# Source material
□ □ □ □
(* ===== verification/_CoqProject ===== *)
-Q . S2P
Prelude.v
Slice.v
Coding.v
Status.v
CrcTables.v
Crc32c.v
LogFormat.v
LogWriter.v
LogReader.v
LogRoundtrip.v
LogFollow.v
LogSafety.v
Hash.v
Autovector.v
AlignedBuffer.v
FileApi.v
FileWriter.v
FileWriterSpec.v
FileWriterTheorems.v
LogFile.v
WalExample.v
FileReader.v
FileReaderWriterExample.v
Random.v
LruCache.v
LruTable.v
LruList.v
LruInv.v
LruTraverse.v
LruOps.v
LruInsert.v
LruSafety.v
LruFrame.v
LruTheorems.v
ShardedCache.v
ShardedTheorems.v
LruCacheExample.v
ThreadPool.v
ThreadPoolInv.v
ThreadPoolTheorems.v
ThreadLocal.v
ThreadLocalRing.v
ThreadLocalSpec.v
ThreadLocalTheorems.v
ThreadLocalExample.v
IoPosix.v
IoPosixTheorems.v
IoPosixDirect.v
IoPosixMmap.v
PosixDisk.v
PosixProps.v
StringUtil.v
Locks.v
Env.v
EnvTheorems.v
AutoRoll.v
AutoRollTheorems.v
MemEnv.v
EnvProps.v
EnvPosix.v
Random64.v
PosixLogger.v
EnvPosixTheorems.v
PosixLoggerTheorems.v
Kernel.v
EnvPosixProps.v
PosixWorld.v
EnvThreads.v
ThreadPoolExample.v
Wrappers.v
PosixWorldTheorems.v
PosixWorldLogs.v
KernelTree.v
PosixWorldProps.v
□ □ □ □
# Problem description
Retype the lines beginning at the one containing "FileWriterTheorems.v" and ending at the final line of the material, both included.

# Solution to the problem
FileWriterTheorems.v
LogFile.v
WalExample.v
FileReader.v
FileReaderWriterExample.v
Random.v
LruCache.v
LruTable.v
LruList.v
LruInv.v
LruTraverse.v
LruOps.v
LruInsert.v
LruSafety.v
LruFrame.v
LruTheorems.v
ShardedCache.v
ShardedTheorems.v
LruCacheExample.v
ThreadPool.v
ThreadPoolInv.v
ThreadPoolTheorems.v
ThreadLocal.v
ThreadLocalRing.v
ThreadLocalSpec.v
ThreadLocalTheorems.v
ThreadLocalExample.v
IoPosix.v
IoPosixTheorems.v
IoPosixDirect.v
IoPosixMmap.v
PosixDisk.v
PosixProps.v
StringUtil.v
Locks.v
Env.v
EnvTheorems.v
AutoRoll.v
AutoRollTheorems.v
MemEnv.v
EnvProps.v
EnvPosix.v
Random64.v
PosixLogger.v
EnvPosixTheorems.v
PosixLoggerTheorems.v
Kernel.v
EnvPosixProps.v
PosixWorld.v
EnvThreads.v
ThreadPoolExample.v
Wrappers.v
PosixWorldTheorems.v
PosixWorldLogs.v
KernelTree.v
PosixWorldProps.v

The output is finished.